(Saved entries)

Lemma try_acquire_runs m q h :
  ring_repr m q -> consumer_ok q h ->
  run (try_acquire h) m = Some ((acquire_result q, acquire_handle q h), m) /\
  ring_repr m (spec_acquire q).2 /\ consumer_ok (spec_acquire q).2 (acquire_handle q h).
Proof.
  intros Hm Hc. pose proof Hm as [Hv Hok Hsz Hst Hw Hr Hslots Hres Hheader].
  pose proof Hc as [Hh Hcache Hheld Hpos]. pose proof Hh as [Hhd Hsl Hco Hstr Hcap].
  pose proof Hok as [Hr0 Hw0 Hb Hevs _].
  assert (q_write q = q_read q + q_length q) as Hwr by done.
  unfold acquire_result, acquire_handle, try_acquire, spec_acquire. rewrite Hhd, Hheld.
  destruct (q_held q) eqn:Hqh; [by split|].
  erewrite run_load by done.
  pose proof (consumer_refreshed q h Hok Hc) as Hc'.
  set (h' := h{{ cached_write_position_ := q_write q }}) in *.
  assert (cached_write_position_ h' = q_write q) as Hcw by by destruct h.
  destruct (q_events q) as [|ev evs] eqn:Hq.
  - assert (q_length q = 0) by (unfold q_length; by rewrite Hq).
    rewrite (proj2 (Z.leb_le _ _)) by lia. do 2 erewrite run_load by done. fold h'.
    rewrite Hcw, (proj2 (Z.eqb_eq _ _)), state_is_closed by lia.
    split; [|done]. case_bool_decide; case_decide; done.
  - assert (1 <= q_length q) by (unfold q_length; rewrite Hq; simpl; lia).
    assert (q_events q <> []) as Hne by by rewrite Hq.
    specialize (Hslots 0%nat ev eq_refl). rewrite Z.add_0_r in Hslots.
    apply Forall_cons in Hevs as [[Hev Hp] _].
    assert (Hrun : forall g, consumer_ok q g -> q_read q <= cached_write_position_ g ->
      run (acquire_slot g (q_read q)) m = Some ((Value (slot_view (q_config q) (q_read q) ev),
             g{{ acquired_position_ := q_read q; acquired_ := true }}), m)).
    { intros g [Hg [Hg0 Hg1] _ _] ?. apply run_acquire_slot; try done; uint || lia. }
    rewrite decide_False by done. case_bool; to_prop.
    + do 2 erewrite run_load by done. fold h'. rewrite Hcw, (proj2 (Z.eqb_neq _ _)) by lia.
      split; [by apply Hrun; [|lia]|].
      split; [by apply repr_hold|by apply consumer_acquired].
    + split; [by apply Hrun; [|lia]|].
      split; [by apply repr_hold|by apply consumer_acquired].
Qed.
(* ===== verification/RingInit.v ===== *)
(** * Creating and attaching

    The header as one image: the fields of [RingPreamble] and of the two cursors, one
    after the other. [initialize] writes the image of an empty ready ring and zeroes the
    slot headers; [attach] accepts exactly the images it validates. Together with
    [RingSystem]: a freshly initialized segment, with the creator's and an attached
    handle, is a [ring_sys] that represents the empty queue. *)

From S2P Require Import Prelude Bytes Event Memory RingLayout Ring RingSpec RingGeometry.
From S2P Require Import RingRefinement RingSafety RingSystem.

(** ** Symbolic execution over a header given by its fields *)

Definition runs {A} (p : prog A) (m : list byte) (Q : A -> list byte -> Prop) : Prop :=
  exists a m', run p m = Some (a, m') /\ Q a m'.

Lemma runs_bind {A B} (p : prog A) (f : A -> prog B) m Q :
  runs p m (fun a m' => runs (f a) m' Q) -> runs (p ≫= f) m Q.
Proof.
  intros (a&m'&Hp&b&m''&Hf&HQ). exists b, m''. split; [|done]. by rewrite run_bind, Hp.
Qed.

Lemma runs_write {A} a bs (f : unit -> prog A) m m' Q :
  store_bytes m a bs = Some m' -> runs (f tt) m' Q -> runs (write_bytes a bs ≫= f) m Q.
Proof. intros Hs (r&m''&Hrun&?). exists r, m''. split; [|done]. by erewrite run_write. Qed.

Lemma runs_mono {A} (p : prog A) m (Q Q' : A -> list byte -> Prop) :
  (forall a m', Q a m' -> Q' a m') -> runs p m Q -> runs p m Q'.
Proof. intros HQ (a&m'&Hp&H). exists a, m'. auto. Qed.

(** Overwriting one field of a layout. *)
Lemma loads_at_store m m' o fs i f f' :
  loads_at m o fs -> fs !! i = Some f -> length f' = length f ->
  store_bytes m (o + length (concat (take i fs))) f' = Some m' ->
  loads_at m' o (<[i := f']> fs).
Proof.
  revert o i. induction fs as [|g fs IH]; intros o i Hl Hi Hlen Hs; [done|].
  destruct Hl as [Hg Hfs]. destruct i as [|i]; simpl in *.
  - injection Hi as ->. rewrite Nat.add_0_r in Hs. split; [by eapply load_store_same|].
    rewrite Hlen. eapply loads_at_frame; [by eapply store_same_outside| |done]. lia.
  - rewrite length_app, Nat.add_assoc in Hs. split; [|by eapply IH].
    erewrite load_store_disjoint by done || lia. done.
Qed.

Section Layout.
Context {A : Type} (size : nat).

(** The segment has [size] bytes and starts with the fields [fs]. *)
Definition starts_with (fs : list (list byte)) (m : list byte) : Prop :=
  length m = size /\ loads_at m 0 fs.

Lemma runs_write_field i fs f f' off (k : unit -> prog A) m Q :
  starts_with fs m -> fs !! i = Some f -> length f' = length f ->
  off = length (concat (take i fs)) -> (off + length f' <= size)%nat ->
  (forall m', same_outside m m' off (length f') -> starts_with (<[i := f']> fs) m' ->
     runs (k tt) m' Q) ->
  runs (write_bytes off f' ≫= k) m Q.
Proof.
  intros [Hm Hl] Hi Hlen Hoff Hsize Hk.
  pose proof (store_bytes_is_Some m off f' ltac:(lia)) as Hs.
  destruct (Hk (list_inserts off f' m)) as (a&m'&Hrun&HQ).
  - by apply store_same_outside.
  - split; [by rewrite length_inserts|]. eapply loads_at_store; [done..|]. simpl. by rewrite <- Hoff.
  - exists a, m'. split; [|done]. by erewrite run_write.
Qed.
==
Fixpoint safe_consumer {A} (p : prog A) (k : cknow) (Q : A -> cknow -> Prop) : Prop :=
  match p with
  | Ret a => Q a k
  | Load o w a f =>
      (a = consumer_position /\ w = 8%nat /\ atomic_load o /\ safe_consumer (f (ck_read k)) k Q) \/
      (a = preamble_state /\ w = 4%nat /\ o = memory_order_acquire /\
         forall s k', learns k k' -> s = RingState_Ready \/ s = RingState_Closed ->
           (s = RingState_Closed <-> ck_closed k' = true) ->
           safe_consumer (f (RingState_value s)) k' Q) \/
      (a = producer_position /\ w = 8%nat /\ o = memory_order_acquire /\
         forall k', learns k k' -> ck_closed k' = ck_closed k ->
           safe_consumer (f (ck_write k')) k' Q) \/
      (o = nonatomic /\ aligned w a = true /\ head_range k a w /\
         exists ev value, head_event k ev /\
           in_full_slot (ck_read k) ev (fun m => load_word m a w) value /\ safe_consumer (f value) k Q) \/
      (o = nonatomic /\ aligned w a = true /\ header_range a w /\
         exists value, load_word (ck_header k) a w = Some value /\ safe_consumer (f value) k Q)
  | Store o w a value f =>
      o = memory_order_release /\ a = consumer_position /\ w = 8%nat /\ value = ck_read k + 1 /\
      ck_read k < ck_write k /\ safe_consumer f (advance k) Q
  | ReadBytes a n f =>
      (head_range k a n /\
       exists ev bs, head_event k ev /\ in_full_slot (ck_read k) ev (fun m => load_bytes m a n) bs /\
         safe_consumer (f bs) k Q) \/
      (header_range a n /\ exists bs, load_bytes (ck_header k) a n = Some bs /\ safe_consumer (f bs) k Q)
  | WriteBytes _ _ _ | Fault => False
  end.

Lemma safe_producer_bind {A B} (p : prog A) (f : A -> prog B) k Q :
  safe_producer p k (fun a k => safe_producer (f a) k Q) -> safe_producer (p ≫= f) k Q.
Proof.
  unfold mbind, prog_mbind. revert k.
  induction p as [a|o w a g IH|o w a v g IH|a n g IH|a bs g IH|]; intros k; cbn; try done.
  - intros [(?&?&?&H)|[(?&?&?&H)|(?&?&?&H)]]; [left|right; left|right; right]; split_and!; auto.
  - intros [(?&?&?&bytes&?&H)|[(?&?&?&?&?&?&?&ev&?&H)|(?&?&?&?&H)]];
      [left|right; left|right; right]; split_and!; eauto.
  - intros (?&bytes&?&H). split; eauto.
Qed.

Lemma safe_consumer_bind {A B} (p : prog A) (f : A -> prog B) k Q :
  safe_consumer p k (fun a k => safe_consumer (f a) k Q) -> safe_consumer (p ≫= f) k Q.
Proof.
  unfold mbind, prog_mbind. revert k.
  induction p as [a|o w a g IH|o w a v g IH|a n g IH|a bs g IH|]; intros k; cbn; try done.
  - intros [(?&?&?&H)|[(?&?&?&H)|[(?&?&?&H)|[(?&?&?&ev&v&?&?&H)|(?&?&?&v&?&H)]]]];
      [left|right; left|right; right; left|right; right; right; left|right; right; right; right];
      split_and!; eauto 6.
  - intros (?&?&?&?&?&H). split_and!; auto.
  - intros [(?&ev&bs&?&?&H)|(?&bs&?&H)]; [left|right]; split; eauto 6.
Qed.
--
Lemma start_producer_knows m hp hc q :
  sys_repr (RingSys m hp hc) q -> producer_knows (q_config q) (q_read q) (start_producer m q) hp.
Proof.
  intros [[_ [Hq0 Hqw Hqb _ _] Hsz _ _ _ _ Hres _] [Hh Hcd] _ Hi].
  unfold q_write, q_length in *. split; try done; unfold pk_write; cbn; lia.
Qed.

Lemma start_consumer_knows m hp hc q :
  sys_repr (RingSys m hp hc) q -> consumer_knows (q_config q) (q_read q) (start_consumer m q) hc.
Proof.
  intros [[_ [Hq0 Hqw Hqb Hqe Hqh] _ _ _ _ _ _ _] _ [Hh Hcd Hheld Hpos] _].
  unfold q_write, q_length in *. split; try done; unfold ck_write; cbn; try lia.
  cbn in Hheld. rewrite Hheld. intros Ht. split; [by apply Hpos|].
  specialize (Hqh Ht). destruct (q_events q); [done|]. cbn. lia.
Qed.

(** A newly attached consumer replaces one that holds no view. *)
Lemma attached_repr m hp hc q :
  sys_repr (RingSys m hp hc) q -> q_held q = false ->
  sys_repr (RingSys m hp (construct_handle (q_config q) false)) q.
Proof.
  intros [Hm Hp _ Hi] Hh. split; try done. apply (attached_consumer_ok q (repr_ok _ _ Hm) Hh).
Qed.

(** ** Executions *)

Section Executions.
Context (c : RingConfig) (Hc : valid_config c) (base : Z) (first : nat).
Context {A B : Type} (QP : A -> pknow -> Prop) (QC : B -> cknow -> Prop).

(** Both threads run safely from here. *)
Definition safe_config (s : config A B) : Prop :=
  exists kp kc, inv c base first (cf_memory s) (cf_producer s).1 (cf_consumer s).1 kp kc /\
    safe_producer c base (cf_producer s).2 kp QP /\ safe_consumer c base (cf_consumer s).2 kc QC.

* THE TASK
Your answer should consist only of the lines above between the line holding "pose proof Hok as [Hr0 Hw0 Hb Hevs _]." and the line holding "rewrite (proj2 (Z.leb_le", inclusive, each transcribed exactly.

* RESULT OF THE TASK
  pose proof Hok as [Hr0 Hw0 Hb Hevs _].
  assert (q_write q = q_read q + q_length q) as Hwr by done.
  unfold acquire_result, acquire_handle, try_acquire, spec_acquire. rewrite Hhd, Hheld.
  destruct (q_held q) eqn:Hqh; [by split|].
  erewrite run_load by done.
  pose proof (consumer_refreshed q h Hok Hc) as Hc'.
  set (h' := h{{ cached_write_position_ := q_write q }}) in *.
  assert (cached_write_position_ h' = q_write q) as Hcw by by destruct h.
  destruct (q_events q) as [|ev evs] eqn:Hq.
  - assert (q_length q = 0) by (unfold q_length; by rewrite Hq).
    rewrite (proj2 (Z.leb_le _ _)) by lia. do 2 erewrite run_load by done. fold h'.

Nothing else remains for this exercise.